We can deduct from these xylologic studies that the Dayak carvers knew and worked on several essences from the tropical forest. Four of them are commonly called “iron-wood”, but this qualifier could be used globaly for this whole group. The use of the Elmerilla essence for the realization of boxes intended to conserve the bones of the deceased, widens this diversity of choice. Recently, an ethno -botanic study done by village people of an Iban group, Sarawak, showed that they identified more than 650 plant species, among which more than 200 trees, and 50 of them producing wood, tree bark and other materials used for pieces of art.

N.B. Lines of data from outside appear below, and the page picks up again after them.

(* ===== verification/Replay.v ===== *)
(** * Replay: the book rebuilt from disk [rsx-matching/src]

    [recovery.rs], the replay half of [wal.rs] and the checkpoint record of
    [checkpoint.rs]: a boot loads the checkpoint if there is one, re-executes
    the log's orders and cancels behind it and rebuilds the dedup window from
    the whole log.  Reading the checkpoint file as Avro is third-party code:
    the values its reader yields are an argument. *)

From S2P Require Import Prelude Hash Types Slab Users Order Book Matching Migration Snapshot Frames Messages Wal Cast Market Dedup Tile.

(** ** Checkpoints [checkpoint.rs] *)

Definition CHECKPOINT_SCHEMA_VERSION : Z := 1.

Record MatchingCheckpointV1 : Type := mkCheckpoint { ck_schema_version : Z; ck_wal_seq : SnapshotU64; ck_book : BookSnapshotV1 }.

Definition Checkpoint_new (wal_seq : Z) (book : BookSnapshotV1) : MatchingCheckpointV1 :=
  mkCheckpoint CHECKPOINT_SCHEMA_VERSION (SnapshotU64_new wal_seq) book.

Definition Checkpoint_capture `{HashIter} (b : Orderbook) (wal_seq : Z) : Res (Checked MatchingCheckpointV1) :=
  checked_bind (capture b) (fun snap => Ok (Valid (Checkpoint_new wal_seq snap))).

(** Why a checkpoint does not load. *)
Inductive LoadError : Type :=
| FileUnreadable
| BadRecord
| EmptyCheckpoint
| UnsupportedVersion
| MultipleRecords
| NotRestored (e : SnapError).

(** [values]: what the Avro reader yields, one by one. *)
Definition read_avro_checkpoint (values : list (MatchingCheckpointV1 + unit)) : MatchingCheckpointV1 + LoadError :=
  match values with
  | [] => inr EmptyCheckpoint
  | inr _ :: _ => inr BadRecord
  | inl checkpoint :: rest =>
      if negb (ck_schema_version checkpoint =? CHECKPOINT_SCHEMA_VERSION) then inr UnsupportedVersion
      else match rest with
           | inr _ :: _ => inr BadRecord
           | inl _ :: _ => inr MultipleRecords
           | [] => inl checkpoint
           end
  end.

(** The file: absent, unreadable, or the values in it. *)
Inductive CheckpointFile : Type :=
| NoFile
| Unreadable
| File (values : list (MatchingCheckpointV1 + unit)).

Definition load_checkpoint (file : CheckpointFile) (capacity : Z) : Res (option (Orderbook * Z) + LoadError) :=
  match file with
  | NoFile => Ok (inl None)
  | Unreadable => Ok (inr FileUnreadable)
  | File values =>
      match read_avro_checkpoint values with
      | inr e => Ok (inr e)
      | inl checkpoint =>
          r ← restore (ck_book checkpoint) capacity;
          match r with
          | Invalid e => Ok (inr (NotRestored e))
          | Valid b => Ok (inl (Some (b, SnapshotU64_get (ck_wal_seq checkpoint))))
          end
      end
  end.

(** ** Replay [wal.rs] *)

Inductive RecoveryError : Type :=
| CheckpointLoad (source : LoadError)
| ReplayRead (start_seq : Z) (source : IoError)
| DedupRead (source : IoError)
| UndecodableRecord (record_type : Z) (seq : option Z) (payload_len expected_len : Z).

Definition decode_record {T} `{CastRecord T} (r : RawWalRecord) : T + RecoveryError :=
  match decode_payload (raw_payload r) with
  | Some record => inl record
  | None => inr (UndecodableRecord (wh_record_type (raw_header r)) (extract_seq (raw_payload r)) (zlen (raw_payload r)) (Z.of_nat (size_of T)))
  end.

Definition is_replay_side_effect (record_type : Z) : bool :=
  existsb (Z.eqb record_type) [RECORD_FILL; RECORD_BBO; RECORD_ORDER_INSERTED; RECORD_ORDER_DONE; RECORD_ORDER_FAILED; RECORD_CONFIG_APPLIED].

Record Replay : Type := mkReplay { ry_book : Orderbook; ry_index : gmap OrderKey Z; ry_last_seq : Z }.

Definition accepted_order (rec : OrderAcceptedRecord) : IncomingOrder :=
  mkIncoming (wa_price rec) (wa_qty rec) (wa_qty rec) (decode_side (wa_side rec)) (decode_tif (wa_tif rec)) (wa_user_id rec)
    (negb (wa_reduce_only rec =? 0)) (negb (wa_post_only rec =? 0)) (wa_ts_ns rec) (wa_order_id_hi rec) (wa_order_id_lo rec).

Definition cancelled_key (rec : OrderCancelledRecord) : OrderKey := (wc_user_id rec, wc_order_id_hi rec, wc_order_id_lo rec).

(** The effects of the two records that replay applies. *)
Definition replay_accepted (rec : OrderAcceptedRecord) (b : Orderbook) (index : gmap OrderKey Z) : Res (Orderbook * gmap OrderKey Z) :=
  '(_, b) ← process_new_order b (accepted_order rec);
  Ok (b, update_order_index (event_buf b) index).

Definition replay_cancelled (rec : OrderCancelledRecord) (b : Orderbook) (index : gmap OrderKey Z) : Res (Orderbook * gmap OrderKey Z) :=
  match index !! cancelled_key rec with
  | Some handle => '(_, b) ← cancel_order b handle; Ok (b, delete (cancelled_key rec) index)
  | None => Ok (b, index)
  end.

(** Records that replay does not apply, the unknown ones among them, change
    nothing; the warning about an unknown type is left out. *)
Definition replay_record (r : RawWalRecord) (s : Replay) : Res (Replay + RecoveryError) :=
  let last := match extract_seq (raw_payload r) with Some seq => Z.max (ry_last_seq s) seq | None => ry_last_seq s end in
  if wh_record_type (raw_header r) =? RECORD_ORDER_ACCEPTED then
    match decode_record (T := OrderAcceptedRecord) r with
    | inr e => Ok (inr e)
    | inl rec => '(b, index) ← replay_accepted rec (ry_book s) (ry_index s); Ok (inl (mkReplay b index last))
    end
  else if wh_record_type (raw_header r) =? RECORD_ORDER_CANCELLED then
    match decode_record (T := OrderCancelledRecord) r with
    | inr e => Ok (inr e)
    | inl rec => '(b, index) ← replay_cancelled rec (ry_book s) (ry_index s); Ok (inl (mkReplay b index last))
    end
  else if is_replay_side_effect (wh_record_type (raw_header r)) then Ok (inl (mkReplay (ry_book s) (ry_index s) last))
  else Ok (inl (mkReplay (ry_book s) (ry_index s) last)).

Fixpoint replay_records (rs : list RawWalRecord) (s : Replay) : Res (Replay + RecoveryError) :=
  match rs with
  | [] => Ok (inl s)
  | r :: rs =>
      x ← replay_record r s;
      match x with
      | inl s => replay_records rs s
      | inr e => Ok (inr e)
      end
  end.

Section Recover.
Context `{Crc32c} `{HashIter}.

(** A read failure comes after the records before it. *)
Definition replay_wal_after_snapshot (b : Orderbook) (index : gmap OrderKey Z) (start_seq : Z) (d : Disk) : Res (Replay + RecoveryError) :=
  '(records, failed) ← read_from start_seq d;
  x ← replay_records records (mkReplay b index (sat_u64 (start_seq - 1)));
  match x, failed with
  | inl s, Some e => Ok (inr (ReplayRead start_seq e))
  | x, _ => Ok x
  end.

Fixpoint seed_records (clock now_unix_ns : Z) (rs : list RawWalRecord) (dedup : DedupTracker) : DedupTracker + RecoveryError :=
  match rs with
  | [] => inl dedup
  | r :: rs =>
      if negb (wh_record_type (raw_header r) =? RECORD_ORDER_ACCEPTED) then seed_records clock now_unix_ns rs dedup
      else
        match decode_record (T := OrderAcceptedRecord) r with
        | inr e => inr e
        | inl rec =>
            let age_ns := sat_u64 (now_unix_ns - wa_ts_ns rec) in
            seed_records clock now_unix_ns rs (seed clock (wa_user_id rec, wa_order_id_hi rec, wa_order_id_lo rec) age_ns dedup)
        end
  end.

Definition rebuild_dedup_window (clock now_unix_ns : Z) (d : Disk) (dedup : DedupTracker) : Res (DedupTracker + RecoveryError) :=
  '(records, failed) ← read_from 0 d;
  match seed_records clock now_unix_ns records dedup, failed with
  | inl _, Some e => Ok (inr (DedupRead e))
  | x, _ => Ok x
  end.

(** ** Recovery [recovery.rs] *)

Definition BOOK_ORDER_CAPACITY : Z := 1000000.
Definition BOOK_INITIAL_MID_PRICE : Z := 50000.

Record BootConfig : Type := mkBoot { boot_config : BookConfig; boot_book_capacity : Z }.

Record Recovered : Type := mkRecovered {
  rc_book : Orderbook;
  rc_order_index : gmap OrderKey Z;
  rc_dedup : DedupTracker;
  rc_next_seq : Z;
  rc_checkpoint_wal_seq : Z;
}.

(** The book to replay onto, its index and where the log goes on. *)
Definition recover_base (boot : BootConfig) (file : CheckpointFile) : Res (Orderbook * gmap OrderKey Z * Z * Z + RecoveryError) :=
  loaded ← load_checkpoint file (boot_book_capacity boot);
  match loaded with
  | inr e => Ok (inr (CheckpointLoad e))
  | inl (Some (b, wal_seq)) =>
      index ← rebuild_order_index_from_book b;
      Ok (inl (b, index, wal_seq, wrap_u64 (wal_seq + 1)))
  | inl None =>
      b ← Orderbook_new (boot_config boot) (boot_book_capacity boot) BOOK_INITIAL_MID_PRICE;
      Ok (inl (b, ∅, 0, 1))
  end.

Definition recover (boot : BootConfig) (file : CheckpointFile) (clock now_unix_ns : Z) (d : Disk) : Res (Recovered + RecoveryError) :=
  base ← recover_base boot file;
  match base with
  | inr e => Ok (inr e)
  | inl (b, index, checkpoint_wal_seq, start_seq) =>
      x ← replay_wal_after_snapshot b index start_seq d;
      match x with
      | inr e => Ok (inr e)
      | inl s =>
          y ← rebuild_dedup_window clock now_unix_ns d (DedupTracker_new clock);
          match y with
          | inr e => Ok (inr e)
          | inl dedup => Ok (inl (mkRecovered (ry_book s) (ry_index s) dedup (wrap_u64 (ry_last_seq s + 1)) checkpoint_wal_seq))
          end
      end
  end.

End Recover.
(* ===== verification/ReplayClaims.v ===== *)
(** * ReplayClaims: a tile comes back as it was

    The effect of a record on the market is that of the request it stands
    for ([effect]).  A running tile's market is the effect of its log
    ([tile_session_log]), replaying a log gives the effect of its records
    ([replay_market]), so a crash anywhere loses requests from the end of the
    log only. *)

From S2P Require Import Prelude Hash Types Slab Occupancy Compression Users Order Book Links BookInv Matching MatchInv.
From S2P Require Import FillQueue SlotMatch Engine Feasible Process Recenter Migration Snapshot SnapInv SnapRestore Guarantees Market MarketRef MarketClaims Session.
From S2P Require Import Frames Messages Wal WalRead WalInv WalClaims Cast CastSend Dedup Tile Stall TileLog TileInv TileClaims Replay.

(** ** The effect of a record on the market *)

Definition effect (cfg : BookConfig) (m : Market) (r : TileRecord) : Market :=
  match r with
  | TrAccepted rec => (submit (bc_tick_size cfg) (bc_lot_size cfg) m (accepted_order rec)).1
  | TrCancelled rec => withdraw (cancelled_key rec) m
  | _ => m
  end.

Definition effects (cfg : BookConfig) (rs : list TileRecord) (m : Market) : Market := fold_left (effect cfg) rs m.

#[global] Instance effect_proper cfg : Proper ((≡) ==> (=) ==> (≡)) (effect cfg).
Proof.
  intros m m' Hm r _ <-. destruct r; cbn; try done; [by rewrite Hm|].
  by destruct (submit_proper (bc_tick_size cfg) (bc_lot_size cfg) m m' Hm (accepted_order r) _ eq_refl).
Qed.

Lemma effects_proper cfg rs m m' : m ≡ m' -> effects cfg rs m ≡ effects cfg rs m'.
Proof. revert m m'. induction rs as [|r rs IH]; intros m m' Hm; [done|]. cbn. apply IH. by rewrite Hm. Qed.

Like all artists, the dayak carvers probably chose their materials according to the use and purpose of their production, but also according to the availability of the essences on the production site, their repartition changing according to the altitude and the adequacy of the tree with their artistic project – size, location of the nodes, rectitude, etc. – The “Hampatong” of Borneo owe their great longevity to the strong mechanic resistance and to the extreme density of the woods in which they have been carved but also to the judicious choice of logs by the artists. To this, is added the exceptional conditions of conservation for most of the archeological pieces. The rivers’ silt or the inside of funerary caves where they rested, protected them from the light and in a stable atmosphere during centuries from torrential rain, from the burning sun of the equatorial climate and from fungal or woodborers attacks. They are still in front of us, standing, challenging time and our gaze for our utmost pleasure.

Borneo wood holds surprises and forces our humbleness.